Fuse-Created Campaign Takes Aim at Fleet-BankBoston Deal
BOSTON–A small Massachusetts firm is appealing to Fleet Bank customers who may be left behind after the merger with BankBoston.
Newburyport, Mass.-based First & Ocean National Bank this week launches a month-long ad effort that asks: “Is Fleet setting sail without you?”
The campaign, created by Fuse Total Marketing Outsource, also in Newburyport, includes newspaper ads, direct mail pieces and billboards appearing on Massachusetts’ North Shore and the southern New Hampshire seacoast, where the bank’s five branches are located.
One print execution encourages Fleet customers whose accounts are being sold to “jump ship to First & Ocean.” Copy continues, “Don’t be left stranded in the wake of yet another merger. Come to First & Ocean. We’ve been providing innovative community banking for over 180 years.”
Tracy Hartman, brand communications manager at Fuse, acknowledges that the campaign pits David against Goliath. First & Ocean, with $200 million in assets, is dwarfed by the new Fleet Bank, which will have $190 billion in assets, making it the eighth largest bank in the nation.
First & Ocean believes that customers of the more than 300 BankBoston or Fleet branches sold next year to satisfy government regulators will be tired of the constant mergers they have lived through in the New England market, Hartman said.
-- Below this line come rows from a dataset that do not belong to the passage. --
(** * RunwayML Act-Two batch automation: a shallow embedding

    The development follows [src/runway_generator.py] (class
    [RunwayActTwoBatchGenerator]) and [src/gui_selectors.py]
    ([GUISelectors._matches_pattern]).

    Conventions of the embedding:
    - Python [str] values are Stdlib [string]s, read as ASCII text: characters
      with a code of 128 or more are neither letters, digits nor white space
      and are left alone by [lower] and [upper];
    - Python [float] values are IEEE 754 binary64 numbers ([PrimFloat.float]);
    - a path is the list of its components; the file system is a finite list
      of entries in the order the operating system enumerates them;
    - the remote API, the image decoder and the file system are a [World]
      that the stateful functions thread explicitly. *)

From Stdlib Require Import ZArith List Bool Ascii String Lia Reals Lra Floats.
From Stdlib Require Import Sorting.Permutation Sorting.Sorted.
From Equations Require Import Equations.
Import ListNotations.

Set Warnings "-register-all".

Local Open Scope string_scope.
Local Open Scope list_scope.

(** ** Python string primitives *)

Module Py.

Definition code (c : ascii) : nat := nat_of_ascii c.

Definition between (lo hi n : nat) : bool := (lo <=? n)%nat && (n <=? hi)%nat.

(** [str.isspace] on one character: TAB..CR, FS..US and the blank. *)
Definition isspace (c : ascii) : bool :=
  between 9 13 (code c) || between 28 31 (code c) || (code c =? 32)%nat.
(** X23: With no options a download returns text: the bytes of the answer,
    through gunzip when the document is compressed, decoded with the
    charset that the content type of the answer names after [charset=] (up
    to the next semicolon) and with [utf8] when it names none. Nothing is
    parsed and nothing is written. *)
Theorem documents_are_decoded_by_default (details options : value) (res : Response)
  (rest : list (outcome Response)) (w : World) :
  _validateDocumentDetails details = Ok tt ->
  remote w = Ok res :: rest ->
  statusCode res = 200%Z ->
  own_props options = [] ->
  let decoded plain charset :=
    match iconv_decode plain charset with
    | inl text => Ok text
    | inr message => Throw (custom_error "DECODE_ERROR" message)
    end in
  download gunzip iconv_decode xml_parse csv_fromString fs_writeFile details options w
  = (obind (if truthy (opt_prop details "compressionAlgorithm")
            then gunzip (Buffer_concat (chunks res))
            else Ok (Buffer_concat (chunks res)))
       (fun plain =>
          obind (_decodeBuffer iconv_decode plain (headers res) VUndefined)
            (fun text => Ok (Data (VStr text)))),
     {| this := this w; remote := rest;
        trace := trace w ++ [Execute (VObj [("url", opt_prop details "url");
                                            ("timeouts", VUndefined)])] |})
  /\ (forall plain hs pre cs tail,
        headers res = Some hs ->
        assoc "content-type" hs = Some (pre +:+ "charset=" +:+ cs +:+ tail) ->
        includes "charset=" (pre +:+ "charset") = false ->
        includes ";" cs = false ->
        tail = EmptyString \/ (exists t, tail = ";" +:+ t) ->
        cs <> EmptyString ->
        _decodeBuffer iconv_decode plain (headers res) VUndefined
        = decoded plain (VStr cs))
  /\ (forall plain,
        headers res = None
        \/ (exists hs, headers res = Some hs /\ assoc "content-type" hs = None) ->
        _decodeBuffer iconv_decode plain (headers res) VUndefined
        = decoded plain (VStr "utf8")).
Proof.
  intros Hd Hr Hs Ho decoded. split; [| split].
  - destruct w as [c rs t]. cbn [this remote trace] in *. subst rs.
    unfold download, download_options. rewrite Ho.
    cbv [bind lift execute emit answer assign_props fold_left]. rewrite Hd.
    cbn [this remote trace]. unfold _validateUpOrDownloadSuccess. rewrite Hs.
    cbn [Z.eqb Pos.eqb negb get_prop lookup_prop String.eqb Ascii.eqb Bool.eqb truthy].
    rewrite andb_true_r, orb_true_r. unfold _unzip, lift, ret, when.
    destruct (truthy (opt_prop details "compressionAlgorithm")).
    + destruct (gunzip _) as [plain|e|]; try reflexivity. cbn [obind].
      destruct (_decodeBuffer _ _ _ _) as [text|e|]; reflexivity.
    + cbn [obind]. destruct (_decodeBuffer _ _ _ _) as [text|e|]; reflexivity.
  - intros plain hs pre cs tail Hh Hct Hpre Hcs Htail Hne.
    unfold _decodeBuffer. rewrite Hh. cbn [truthy negb]. unfold content_type.
    rewrite Hct, (match_charset_found pre cs tail Hpre Hcs Htail).
    apply String.eqb_neq in Hne. rewrite Hne. cbn [truthy]. rewrite Hne. reflexivity.
  - intros plain [Hh | (hs & Hh & Hct)]; unfold _decodeBuffer; rewrite Hh.
    + reflexivity.
    + unfold content_type. rewrite Hct. reflexivity.
Qed.
(** * api-tester-extension: endpoint discovery and environment manager

    A shallow embedding of [src/services/EndpointDiscovery.ts],
    [src/services/EnvironmentManager.ts] and
    [src/services/RequestHistory.ts], with the properties of the
    specification proved (or refuted) over it, followed by further
    properties of the code.

    Conventions of the embedding.
    - A JavaScript string is a list of code units, [list ascii]; the
      embedding covers text whose code units are below 256.
      [toLowerCase] and [toUpperCase] map the letters of that range;
      the upper-case forms of the code units 181 and 255 lie above 255
      and are outside the embedding.  The [i] flag of the patterns,
      which have ASCII characters only, folds the letters a-z.
    - A [Record<string, string>] used as a dictionary is a plain
      object: its own properties are a finite map
      [gmap jsstring jsstring], and it inherits the properties of
      [Object.prototype].
    - A regular expression literal is a term of [regex], run by a
      backtracking matcher that follows the ECMAScript priorities
      (greedy quantifiers, leftmost alternative first, an empty
      iteration of a quantifier is rejected).
    - [Date.now()] and [Math.random()] are inputs of the operations
      that call them. *)

From Stdlib Require Import ZArith Lia List Ascii String Bool Arith DecimalString.
From stdpp Require Import base option list gmap strings.

Local Open Scope nat_scope.
Local Open Scope list_scope.

(** ** JavaScript strings *)

Module JS.

Abbreviation jsstring := (list ascii) (only parsing).

Definition str (s : string) : jsstring := list_ascii_of_string s.

Definition code (a : ascii) : nat := nat_of_ascii a.

(** WhiteSpace and LineTerminator code units below 256: TAB, LF, VT,
    FF, CR, SP and NBSP.  This is the set of [String.prototype.trim]
    and of the class escape [\s]. *)
Definition white_codes : list nat := [9; 10; 11; 12; 13; 32; 160].

Definition whitespace : list ascii := map ascii_of_nat white_codes.

Definition isWhite (a : ascii) : bool :=
  existsb (Nat.eqb (code a)) white_codes.

Definition isUpper (a : ascii) : bool := (65 <=? code a) && (code a <=? 90).
Definition isLower (a : ascii) : bool := (97 <=? code a) && (code a <=? 122).

(** The case folding of the [i] flag, for patterns of ASCII characters:
    a character outside ASCII never folds to an ASCII one. *)
Definition upChar (a : ascii) : ascii :=
  if isLower a then ascii_of_nat (code a - 32) else a.

(** The letters from 192 to 222 but the multiplication sign, and those
    from 224 to 254 but the division sign, are the upper-case and the
    lower-case letters above ASCII. *)
Definition isUpper1 (a : ascii) : bool :=
  (192 <=? code a) && (code a <=? 222) && negb (code a =? 215).
Definition isLower1 (a : ascii) : bool :=
  (224 <=? code a) && (code a <=? 254) && negb (code a =? 247).

Definition lowChar (a : ascii) : ascii :=
  if isUpper a || isUpper1 a then ascii_of_nat (code a + 32) else a.

(** The upper-case form of a code unit: the sharp s, 223, becomes two
    letters.  The forms of the micro sign, 181, and of the y with
    diaeresis, 255, are code units above 255: these two are left as
    they are, and [upperClosed] excludes them where it matters. *)
Definition upString (a : ascii) : list ascii :=
  if isLower a || isLower1 a then [ascii_of_nat (code a - 32)]
  else if code a =? 223 then ["S"; "S"]%char
  else [a].

Definition upperClosed (a : ascii) : bool :=
  negb (code a =? 181) && negb (code a =? 255).

Definition toUpperCase (s : jsstring) : jsstring := flat_map upString s.
Definition toLowerCase (s : jsstring) : jsstring := map lowChar s.

Definition eqc (a b : ascii) : bool := Ascii.eqb a b.

Fixpoint eqs (s t : jsstring) : bool :=
  match s, t with
  | [], [] => true
  | a :: s', b :: t' => eqc a b && eqs s' t'
  | _, _ => false
  end.

Fixpoint startsWith (p s : jsstring) : bool :=
  match p, s with
  | [], _ => true
  | a :: p', b :: s' => eqc a b && startsWith p' s'
  | _ :: _, [] => false
  end.

Definition endsWith (p s : jsstring) : bool :=
  startsWith (rev p) (rev s).

Fixpoint includes (needle hay : jsstring) : bool :=
  startsWith needle hay ||
  match hay with
  | [] => false
  | _ :: hay' => includes needle hay'
  end.

Fixpoint trimStart (s : jsstring) : jsstring :=
  match s with
  | a :: s' => if isWhite a then trimStart s' else s
  | [] => []
  end.

Definition trimEnd (s : jsstring) : jsstring := rev (trimStart (rev s)).

Definition trim (s : jsstring) : jsstring := trimEnd (trimStart s).

(** [s.split(sep)] for a one-character separator; the result is never
    empty: [''.split(sep)] is [['']]. *)
Fixpoint split (sep : ascii) (s : jsstring) : list jsstring :=
  match s with
  | [] => [[]]
  | a :: s' =>
      if eqc a sep then [] :: split sep s'
      else match split sep s' with
           | cur :: rest => (a :: cur) :: rest
           | [] => [[a]]
           end
  end.

(** [s.slice(1)] and [s.slice(1, -1)]. *)
Definition slice1 (s : jsstring) : jsstring := drop 1 s.
Definition slice1m1 (s : jsstring) : jsstring := take (length s - 2) (drop 1 s).

(** [x || d] where [x] is a string or [undefined]: the empty string is
    falsy. *)
Definition orElse (x : option jsstring) (d : jsstring) : jsstring :=
  match x with
  | Some (a :: s) => a :: s
  | _ => d
  end.

(** Truthiness of a string-or-undefined value. *)
Definition truthy (x : option jsstring) : bool :=
  match x with
  | Some (_ :: _) => true
  | _ => false
  end.

End JS.

Import JS.

(** ** Plain objects used as dictionaries *)

Module Obj.

(** [String(f)] for a built-in function [f]. *)
Definition nativeFunction (name : string) : jsstring :=
  str "function " ++ str name ++ str "() { [native code] }".

(** The properties that a plain object inherits from
    [Object.prototype], each with what [String] gives for its value:
    the text of a built-in function, and [[object Object]] for the
    prototype, which the accessor [__proto__] reads. *)
Definition Object_prototype : list (string * jsstring) :=
  [("constructor", nativeFunction "Object");
   ("__defineGetter__", nativeFunction "__defineGetter__");
   ("__defineSetter__", nativeFunction "__defineSetter__");
   ("hasOwnProperty", nativeFunction "hasOwnProperty");
   ("__lookupGetter__", nativeFunction "__lookupGetter__");
   ("__lookupSetter__", nativeFunction "__lookupSetter__");
   ("isPrototypeOf", nativeFunction "isPrototypeOf");
   ("propertyIsEnumerable", nativeFunction "propertyIsEnumerable");
   ("toString", nativeFunction "toString");
   ("valueOf", nativeFunction "valueOf");
   ("__proto__", str "[object Object]");
   ("toLocaleString", nativeFunction "toLocaleString")]%string.

Definition inherited (key : jsstring) : option jsstring :=
  snd <$> find (fun p => eqs key (str (fst p))) Object_prototype.

(** [String(obj[key])] where [obj[key]] is not [undefined]: an own
    property first, then an inherited one. *)
Definition getProperty (obj : gmap (list ascii) (list ascii)) (key : jsstring)
  : option jsstring :=
  match obj !! key with
  | Some value => Some value
  | None => inherited key
  end.

(** [key in obj] *)
Definition hasProperty (obj : gmap (list ascii) (list ascii)) (key : jsstring) : bool :=
  bool_decide (is_Some (getProperty obj key)).

(** [obj[key] = value] for a string [value].  Where [obj] has no own
    property [__proto__], the assignment to that key runs the setter
    of [Object.prototype], which ignores a value that is not an
    object; any other assignment writes an own property. *)
Definition setProperty (obj : gmap (list ascii) (list ascii)) (key value : jsstring)
  : gmap (list ascii) (list ascii) :=
  if eqs key (str "__proto__") && negb (bool_decide (is_Some (obj !! key))) then obj
  else <[key := value]> obj.

End Obj.

Import Obj.

(** ** Regular expressions *)

Module Regex.

Inductive regex : Type :=
| Eps
| Chr (c : ascii)                    (* a pattern character *)
| Cls (neg : bool) (cs : list ascii) (* [...] and [^...] *)
| Bol                                (* ^ *)
| Eol                                (* $ *)
| Seq (r1 r2 : regex)
| Alt (r1 r2 : regex)
| Star (r : regex)
| Plus (r : regex)
| Opt (r : regex)
| Grp (n : nat) (r : regex).         (* the n-th capturing group *)

(** [\s] and [.] as classes. *)
Definition Space : regex := Cls false whitespace.
Definition Dot : regex := Cls true [ascii_of_nat 10; ascii_of_nat 13].

(** A literal run of pattern characters. *)
Fixpoint lit (s : jsstring) : regex :=
  match s with
  | [] => Eps
  | [a] => Chr a
  | a :: s' => Seq (Chr a) (lit s')
  end.

(** An alternation of literal words, [(?:w1|w2|...)]. *)
Fixpoint words (ws : list string) : regex :=
  match ws with
  | [] => Cls false []
  | [w] => lit (str w)
  | w :: ws' => Alt (lit (str w)) (words ws')
  end.

(** A concatenation, [r1 r2 ... rn]. *)
Fixpoint cat (rs : list regex) : regex :=
  match rs with
  | [] => Eps
  | [r] => r
  | r :: rs' => Seq r (cat rs')
  end.

(** Captures: slot [n] holds the text of group [n], [None] for
    [undefined]. *)
Abbreviation caps := (list (option jsstring)) (only parsing).
Definition formatResult (result : number) : string :=
  if isNaN result || negb (isFinite result) then "Error"
  else if ge (Math_abs result) (literal "1e10")
          || (lt (Math_abs result) (literal "1e-6")
              && negb (strict_eq result (literal "0")))
  then toExponential result 6
  else let formatted := parseFloat (toPrecision result 12) in
       toString formatted.

Definition getOperationSymbol (operation : CalculatorOperation) : list Z :=
  match operation with
  | op_add => [43]%Z            (* + *)
  | op_subtract => [0x2212]%Z   (* the minus sign *)
  | op_multiply => [0xD7]%Z     (* the multiplication sign *)
  | op_divide => [0xF7]%Z       (* the division sign *)
  | op_power => [94]%Z          (* ^ *)
  | _ => code_units (operation_name operation)
  end.

(** [unshift], then the first 50 when there are more. *)
Definition addToHistory (expression : list Z) (result : string)
  : SE Engine unit :=
  let* e := get_state in
  let historyItem :=
    mkCalculationHistory (show (now e)) expression result (now e) in
  let unshifted := historyItem :: history (state e) in
  set_history (if (50 <? length unshifted)%nat then firstn 50 unshifted
               else unshifted).

Definition performOperation (op : CalculatorOperation)
  : SE Engine CalculatorState :=
  let* e := get_state in
  let current := parseFloat (display (state e)) in
  match previousValue (state e) with
  | None => set_previousValue (Some current)
  | Some previous =>
      match operation (state e) with
      | Some pending =>
          if negb (waitingForNewValue (state e)) then
            let* result :=
              (fun e => (calculate previous current pending, e)) in
            addToHistory
              (code_units (toString previous) ++ [32]%Z
               ++ getOperationSymbol pending ++ [32]%Z
               ++ code_units (toString current))
              (toString result) ;;;
            set_display (toString result) ;;;
            set_previousValue (Some result)
          else ret tt
      | None => ret tt
      end
  end ;;;
  match op with
  | op_equals =>
      set_previousValue None ;;;
      set_operation None ;;;
      set_waitingForNewValue true
  | _ =>
      set_operation (Some op) ;;;
      set_waitingForNewValue true
  end ;;;
  getState.
(** C1 *)
(** Claim C1 (code behaviour at the divergence): on a walk in which no
    frame is a mock, [Mocked] stays absent but [Mocker] is set to the first
    walked frame: at the first iteration [s.last == s.Mocked] compares two
    [nil] pointers and succeeds, and no later iteration changes it. *)
Theorem BuildCallerStack_no_mock_Mocker_first (lower_table : Z -> bool)
  (stk : list RawFrame) (f : Ref) (rest : list Ref) :
  fs_Stack (BuildCallerStack lower_table stk) = f :: rest ->
  Forall (fun g => IsMock lower_table (ref_info g) = false) (f :: rest) ->
  fs_Mocked (BuildCallerStack lower_table stk) = None /\
  fs_Mocker (BuildCallerStack lower_table stk) = Some f.
Proof.
  intros Hs Hm. rewrite BuildCallerStack_Stack in Hs. rewrite BuildCallerStack_fold.
  destruct (CallerFuncInfo stk 1) as [this|]; [|discriminate].
  rewrite Hs. simpl. inversion Hm as [|? ? Hf Hrest]; subst.
  assert (H1 : fs_Mocked (walk_step lower_table this (walk_init this) f) = None /\
               fs_Mocker (walk_step lower_table this (walk_init this) f) = Some f /\
               fs_last (walk_step lower_table this (walk_init this) f) = Some f)
    by (unfold walk_step; simpl; now rewrite Hf).
  destruct H1 as [H1 [H2 H3]].
  rewrite <- H1, <- H2. apply fold_Mock_keep; [exact Hrest| |].
  - rewrite H1. apply Forall_forall. intros [k g] _. reflexivity.
  - rewrite H1, H3. destruct f. reflexivity.
Qed.

(** C10 *)
(** Claim C10: when no frame of the active stack is a mock frame,
    [GetMockedCallName] derives the key from a [nil] [Mocked] frame and
    panics with a nil pointer dereference; it neither returns a key nor
    fails the test. *)
Theorem GetMockedCallName_no_mock_panics (lower_table : Z -> bool)
  (outer : list RawFrame) (x : BaseTest) :
  (forall i r,
     CallerFuncInfo (stack_from [frame_method "GetMockedCallName" 496] outer) i = Some r ->
     IsMock lower_table (ref_info r) = false) ->
  GetMockedCallName lower_table outer x = Panic nil_deref.
Proof.
  intros H. unfold GetMockedCallName.
  rewrite MockedCall_no_Mocked; [reflexivity|].
  now apply BuildCallerStack_Mocked_none.
Qed.


Lemma CallerFuncInfo_beyond (stk : list RawFrame) (i : nat) :
  (length stk <= i)%nat -> CallerFuncInfo stk i = None.
Proof.
  intros H. unfold CallerFuncInfo. now rewrite (proj2 (nth_error_None stk i) H).
Qed.

Lemma walked_nth (stk : list RawFrame) (fuel i j : nat) (r : Ref) :
  nth_error (walked stk fuel i) j = Some r <->
  (j < fuel)%nat /\ (forall k, (k < j)%nat -> CallerFuncInfo stk (i + k) <> None) /\
  CallerFuncInfo stk (i + j) = Some r.
Proof.
  revert i j. induction fuel as [|fuel IH]; intros i j.
  - simpl. rewrite nth_error_nil. split; [discriminate | lia].
  - simpl. destruct (CallerFuncInfo stk i) as [f|] eqn:E.
    + destruct j as [|j].
      * simpl. rewrite Nat.add_0_r, E. split.
        -- intros H. repeat split; [lia | intros; lia | exact H].
        -- intros (_ & _ & H). exact H.
      * simpl. rewrite IH. replace (i + S j)%nat with (S i + j)%nat by lia. split.
        -- intros (H1 & H2 & H3). repeat split; [lia| |exact H3].
           intros [|k] Hk; [rewrite Nat.add_0_r, E; discriminate|].
           replace (i + S k)%nat with (S i + k)%nat by lia. apply H2. lia.
        -- intros (H1 & H2 & H3). repeat split; [lia| |exact H3].
           intros k Hk. replace (S i + k)%nat with (i + S k)%nat by lia. apply H2. lia.
    + rewrite nth_error_nil. split; [discriminate|].
      intros (_ & H2 & H3). destruct j as [|j].
      * rewrite Nat.add_0_r, E in H3. discriminate.
      * exfalso. apply (H2 0%nat); [lia|]. now rewrite Nat.add_0_r.
Qed.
Fleet executives could not be reached for comment on the First & Ocean campaign.
There also is no word yet on how the merger will affect the companies’ Boston-based roster shops. Arnold Communications is Fleet’s agency of record; Hill, Holliday, Connors, Cosmopulos handles BankBoston.
Arnold’s current work for Fleet revolves around the client’s sponsorship of Major League Baseball. Hill, Holliday worked all summer on a research project leading to the combined entity’s name, which will reportedly be Fleet.
Executives at both Arnold and Hill, Holliday are optimistic that there is enough Fleet business to go around.
Sources said that more crucial questions regarding the organization of the merged entity, such as the formation of its board announced early last week, top the list of concerns, with advertising running well below that.